### [What you are asked to do]
The expected output is the set of lines below beginning at the one that contains "A shallow embedding" and ending at the final line, reproduced exactly.

*** Opening Information supplied ***

(** * Entity resolution for Latin bibliographic records

    A shallow embedding of the deduplication and cross-catalogue matching
    code of the repository, and the properties its specification states
    about it.

    - [Py]                  the Python values the code computes with
    - [Dedupe]              latin_pub_db/scripts/dedupe.py
    - [DedupeFloat]         the same file, [similarity_score] over any
                            arithmetic
    - [Deduplicator]        scripts/utils/deduplicator.py
    - [DeduplicatorFrames]  the same file, the methods over a DataFrame
    - [FuzzyMatch]          scripts/bph_ia_fuzzy_match.py
    - [FuzzyStrategies]     the same file, the index and the strategies
    - [AgentMatch]          scripts/matching/bph_ia_agent_match.py
    - [AgentRun]            the same file, [extract_surname] and the run
    - [AgentOracle]         the same file, the oracle as a service

    Python floats are read as exact rationals ([Q]): what is stated
    about a score is a matter of the arithmetic the code writes down,
    not of rounding.  [DedupeFloat] embeds [similarity_score] once more
    over any arithmetic, IEEE doubles among them. *)

From Stdlib Require Import ZArith QArith Lqa String Ascii.
From Stdlib Require SpecFloat.
From stdpp Require Import gmap list sets.

Local Open Scope Q_scope.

*** Closing Information supplied ***

### [Solved problem]
    A shallow embedding of the deduplication and cross-catalogue matching
    code of the repository, and the properties its specification states
    about it.

    - [Py]                  the Python values the code computes with
    - [Dedupe]              latin_pub_db/scripts/dedupe.py
    - [DedupeFloat]         the same file, [similarity_score] over any
                            arithmetic
    - [Deduplicator]        scripts/utils/deduplicator.py
    - [DeduplicatorFrames]  the same file, the methods over a DataFrame
    - [FuzzyMatch]          scripts/bph_ia_fuzzy_match.py
    - [FuzzyStrategies]     the same file, the index and the strategies
    - [AgentMatch]          scripts/matching/bph_ia_agent_match.py
    - [AgentRun]            the same file, [extract_surname] and the run
    - [AgentOracle]         the same file, the oracle as a service

    Python floats are read as exact rationals ([Q]): what is stated
    about a score is a matter of the arithmetic the code writes down,
    not of rounding.  [DedupeFloat] embeds [similarity_score] once more
    over any arithmetic, IEEE doubles among them. *)

From Stdlib Require Import ZArith QArith Lqa String Ascii.
From Stdlib Require SpecFloat.
From stdpp Require Import gmap list sets.

Local Open Scope Q_scope.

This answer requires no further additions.